Но уже в минуте ходьбы отсюда пахнет блестящим пластиком, целлулоидом и нонайроном. Ботинки в стиле битлов – на каблуке и с задранным мыском, – плексигласовые запонки с голой бабой внутри, галстуки на резинке с готовым узлом и надписью «de Paris», золотые цепочки, лак карминного цвета, кримплен, болонья с серебряными пуговицами, лакированные зимние сапоги на молнии, брюки с вечной стрелкой, водолазки в обтяжку, ремни, кольца, чулки, пудреницы, ленты, тесьма, кошельки – все из полимеров кислотного цвета, словно детский калейдоскоп. После запаха кислой капусты ты попадаешь в мир этих стерильных блестящих красок, и вход сюда открыт для всех, включая тех, у кого никогда ничего не было, кто эти яркие цвета, созданные человеком, видел только в костеле во время майской службы. Это и была единственная настоящая революция, ибо она совершалась в сердцах и глазах людей, которые с того момента становились мечеными, и ничто не могло остановить их марша с восточных равнин от Соколова Подлесского до Острова Мазовецкого, от Калушина до Вышкова, от Минска Мазовецкого до Чехановец. Сначала высылались разведчики, потом передовые отряды, которые завоевывали плацдармы в Зомбках, Зеленке, Рембертове, на отвоцком направлении – в тех местах, откуда на заходе солнца можно увидеть центр города с его зазубренной линией высоток и Дворцом культуры на фоне красного, как икона «Сердце Христа», диска солнца.

Яцек пошел звонить, а Павел остался наблюдать за одним пацаном в коже, который, нанизав на пальцы обеих рук электронные часы «Касио», вертел ими, как жонглер. Черные ремешки вращались вокруг его пальцев, но мальчишка ни разу на них не взглянул, он все время озирался по сторонам. Рядом стоял старик и продавал объемные тапки-дутыши; алкаш в демисезонном пальто держал в руках стопку виниловых пластинок с группой «Christie» на обложке. Но больше всего здесь было вьетнамцев: спортивные костюмы, футболки, хлопчатобумажный трикотаж, поддельные «пумы» и «адидасы». Своими миниатюрными фигурками вьетнамцы напоминали персонажей театра марионеток – чистенькие, аккуратные куклы, которых кто-то запер в подвале, но они, несмотря на это, не утратили ни доброго расположения духа, ни хрупкой элегантности.

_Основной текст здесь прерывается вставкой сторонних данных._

(** One round that reclaims. *)
Lemma reclaim_round_gone now up index (s : StackShared C) c :
  closing (inner s) !! index = Some c -> is_tcp (inner s) c ->
  lingers now up (sockets (inner s)) c = false ->
  exists s', reclaim_round now up index s = Some (index, s')
    /\ closing (inner s') = swap_remove index (closing (inner s)) /\ reclaimed [c] s s'.
Proof.
  intros Hc [t Ht] Hl. unfold reclaim_round. rewrite Hc, Ht. unfold lingers in Hl. rewrite Ht in Hl.
  rewrite Hl. eexists. split; [done |].
  assert (Hh : forall h, (h ∈ cl_handle <$> [c]) <-> h = cl_handle c) by set_solver.
  unfold discard. destruct (finished up t) eqn:Ef; simpl.
  - rewrite Ht. destruct (cl_counted c) eqn:Ec; simpl; (split; [done |]);
      split; simpl; try done; rewrite ?counted_cons, ?Ec; unfold counted; simpl; try lia;
      intros h; case_bool_decide as Hd; rewrite Hh in Hd; subst;
      by rewrite ?lookup_delete_eq, ?lookup_delete_ne.
  - rewrite lookup_insert_eq. destruct (cl_counted c) eqn:Ec; simpl; (split; [done |]);
      split; simpl; try done; rewrite ?counted_cons, ?Ec; unfold counted; simpl; try lia;
      intros h; case_bool_decide as Hd; rewrite Hh in Hd; subst;
      rewrite ?lookup_delete_eq, ?lookup_delete_ne, ?lookup_insert_ne by done; done.
Qed.

Lemma reclaim_round_stays now up index (s : StackShared C) c :
  closing (inner s) !! index = Some c -> is_tcp (inner s) c ->
  lingers now up (sockets (inner s)) c = true -> reclaim_round now up index s = Some (S index, s).
Proof.
  intros Hc [t Ht] Hl. unfold reclaim_round. rewrite Hc, Ht. unfold lingers in Hl. rewrite Ht in Hl.
  by rewrite Hl.
Qed.

Definition closing_ok (i : StackInner C) (l : list Closing) : Prop :=
  NoDup (cl_handle <$> l) /\ Forall (is_tcp i) l.

Lemma reclaim_loop_spec now up fuel : forall index (s : StackShared C),
  (length (closing (inner s)) < fuel + index)%nat ->
  closing_ok (inner s) (closing (inner s)) ->
  exists s' gone kept, reclaim_loop fuel now up index s = s'
    /\ closing (inner s') = (take index (closing (inner s)) ++ kept)%list
    /\ drop index (closing (inner s)) ≡ₚ (gone ++ kept)%list
    /\ Forall (fun c => lingers now up (sockets (inner s)) c = false) gone
    /\ Forall (fun c => lingers now up (sockets (inner s)) c = true) kept
    /\ reclaimed gone s s'.
Proof.
  induction fuel as [|fuel IH]; intros index s Hf [Hnd Htcp]; simpl.
  - exists s, [], []. rewrite drop_ge, take_ge by lia. rewrite app_nil_r.
    split_and!; try done; apply reclaimed_refl || constructor.
  - destruct (closing (inner s) !! index) as [c|] eqn:Ec.
    2: { apply lookup_ge_None in Ec. unfold reclaim_round. rewrite (lookup_ge_None_2 _ _ Ec).
         exists s, [], []. rewrite drop_ge, take_ge by lia. rewrite app_nil_r.
         split_and!; try done; apply reclaimed_refl || constructor. }
    pose proof (proj1 (Forall_lookup _ _) Htcp _ _ Ec) as Hc.
    destruct (lingers now up (sockets (inner s)) c) eqn:El.
    + rewrite (reclaim_round_stays _ _ _ _ _ Ec Hc El).
      destruct (IH (S index) s) as (s' & gone & kept & -> & Hcl & Hp & Hg & Hk & Hr); [lia | done |].
      exists s', gone, (c :: kept). split_and!; try done.
      * rewrite Hcl. rewrite (take_S_r _ _ _ Ec), <- app_assoc. done.
      * rewrite (drop_S _ _ _ Ec), Hp. by rewrite Permutation_middle.
      * by constructor.
    + destruct (reclaim_round_gone _ _ _ _ _ Ec Hc El) as (s1 & -> & Hcl1 & Hr1).
      destruct (swap_remove_spec index _ c Ec) as (Htake & Hdrop & Hlen).
      pose proof (lookup_lt_Some _ _ _ Ec) as Hlt.
      assert (Hperm : closing (inner s) ≡ₚ c :: closing (inner s1)).
      { rewrite Hcl1. rewrite <- (take_drop index (swap_remove index _)). rewrite Htake, Hdrop.
        rewrite <- (take_drop index (closing (inner s))) at 1. rewrite (drop_S _ _ _ Ec).
        by rewrite Permutation_middle. }
      assert (Hnd1 : NoDup (cl_handle c :: (cl_handle <$> closing (inner s1)))).
      { rewrite <- fmap_cons. by rewrite <- Hperm. }
      apply NoDup_cons in Hnd1 as [Hnin Hnd1].
      assert (Hsame : forall d, d ∈ closing (inner s1) ->
        sockets (inner s1) !! cl_handle d = sockets (inner s) !! cl_handle d).
      { intros d Hd. rewrite (rc_sockets _ _ _ Hr1), bool_decide_eq_false_2; [done |].
        intros Hin. rewrite list_fmap_singleton, list_elem_of_singleton in Hin. apply Hnin.
        rewrite <- Hin. by apply list_elem_of_fmap_2. }
      destruct (IH index s1) as (s' & gone & kept & -> & Hcl & Hp & Hg & Hk & Hr).
      * rewrite Hcl1, Hlen. lia.
      * split; [done |]. rewrite Forall_forall. intros d Hd. unfold is_tcp. rewrite Hsame by done.
        rewrite Forall_forall in Htcp. apply Htcp. rewrite Hperm. by right.
      * assert (Hling : forall d, d ∈ (gone ++ kept)%list ->
          lingers now up (sockets (inner s1)) d = lingers now up (sockets (inner s)) d).
        { intros d Hd. unfold lingers. rewrite Hsame; [done |]. rewrite <- Hp in Hd.
          rewrite <- (take_drop index (closing (inner s1))). apply elem_of_app. by right. }
        exists s', (c :: gone), kept. split_and!; try done.
        -- by rewrite Hcl, Hcl1, Htake.
        -- rewrite (drop_S _ _ _ Ec), <- Hdrop, <- Hcl1, Hp. done.
        -- constructor; [done |]. rewrite Forall_forall in *. intros d Hd.
           rewrite <- Hling by (apply elem_of_app; by left). by apply Hg.
        -- rewrite Forall_forall in *. intros d Hd.
           rewrite <- Hling by (apply elem_of_app; by right). by apply Hk.
        -- by eapply reclaimed_trans.
Qed.
Definition NO_DNS_MESSAGE : string :=
  "the tunnel has no DNS server configured, so names cannot be resolved on the far side; add the `DNS` line from the WireGuard configuration, or address the destination by IP".

Definition is_localhost (host : string) : bool :=
  let lowercase := to_ascii_lowercase host in
  String.eqb lowercase "localhost" || ends_with ".localhost" lowercase.

(** An IP literal, bare or bracketed. *)
Definition literal (host : string) : option IpAddr :=
  match parse_ip host with
  | Some ip => Some ip
  | None =>
      match strip_prefix "[" host with
      | Some h => match strip_suffix "]" h with Some inner => parse_ip inner | None => None end
      | None => None
      end
  end.

Definition query_order (c : StackConfig) : list DnsQueryType :=
  ((if config_has_ipv4 c then [QA] else []) ++ (if config_has_ipv6 c then [QAaaa] else []))%list.

Section Resolve.
(** The answer to a question asked with [remaining] time left, and how long
    it took. *)
Variable answer : string -> DnsQueryType -> Duration -> Result (list IpAddr) TunnelError * Duration.

(** The loop over the families; the list is the questions asked, with the
    time each was given. *)
Fixpoint ask_all (host : string) (order : list DnsQueryType) (timeout now : Duration)
    (last_error : option TunnelError)
  : Result (list IpAddr) (option TunnelError) * list (DnsQueryType * Duration) :=
  match order with
  | [] => (Err last_error, [])
  | kind :: order =>
      let remaining := saturating_sub timeout now in
      if remaining =? 0 then (Err last_error, [])
      else
        let '(r, took) := answer host kind remaining in
        match r with
        | Ok (a :: rest) => (Ok (a :: rest), [(kind, remaining)])
        | Ok [] =>
            let '(r, asked) := ask_all host order timeout (now + took) last_error in
            (r, (kind, remaining) :: asked)
        | Err error =>
            let '(r, asked) := ask_all host order timeout (now + took) (Some error) in
            (r, (kind, remaining) :: asked)
        end
  end.

Definition resolve (c : StackConfig) (host : string) (timeout : Duration)
  : Result (list IpAddr) TunnelError * list (DnsQueryType * Duration) :=
  let host := trim_end_matches "." (trim host) in
  match literal host with
  | Some ip => (Ok [ip], [])
  | None =>
      if is_localhost host then (Err (Configuration LOCALHOST_MESSAGE), [])
      else if bool_decide (sc_dns_servers c = []) then (Err (Configuration NO_DNS_MESSAGE), [])
      else
        let '(r, asked) := ask_all host (query_order c) timeout 0 None in
        (map_err (fun last => match last with
           | Some e => e
           | None => resolve_failure host "the tunnel's DNS server returned no address for this name"
           end) r, asked)
  end.

End Resolve.

(** ** Literals are answered without asking *)

Lemma srev_app_app a b acc : srev_app (a ++ b) acc = srev_app b (srev_app a acc).
Proof. revert acc. induction a as [|c a IH]; intros acc; simpl; [done | apply IH]. Qed.

Lemma srev_app_acc a acc : srev_app a acc = srev a ++ acc.
Proof.
  unfold srev. revert acc. induction a as [|c a IH]; intros acc; simpl; [done |].
  rewrite IH, (IH (String c "")). rewrite append_assoc. done.
Qed.

Lemma srev_append a b : srev (a ++ b) = srev b ++ srev a.
Proof. unfold srev. rewrite srev_app_app. apply srev_app_acc. Qed.

Lemma srev_involutive a : srev (srev a) = a.
Proof.
  induction a as [|c a IH]; [done |]. unfold srev at 2. simpl. rewrite srev_app_acc, srev_append, IH. done.
Qed.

Павел подошел к ларьку и ткнул в черный спортивный костюм:

– Почем?

Девушка в пуховике улыбнулась и ответила:

– Шецот.

– Недорого, – сказал Павел.

Она посмотрела ему в глаза и кивнула:

– Если возьмес три, то миллион и пяцот.

Павел перекладывал вещи в упаковках и пытался через целлофан определить фактуру материала.

– Показат?

– Да. Это.

Она достала толстовку бирюзового цвета с орлом на груди.

Он пощупал ткань:

– Китай.

– Not China. Hong Kong, – покачала головой девушка.

– Очень дешево. А те футболки?

Она веером разложила перед ним футболки с лицом мужчины как из комикса:

– Че Гевара сто.

– Сто чего?

– Сто тысяц. Как три, то двесце и пят децет.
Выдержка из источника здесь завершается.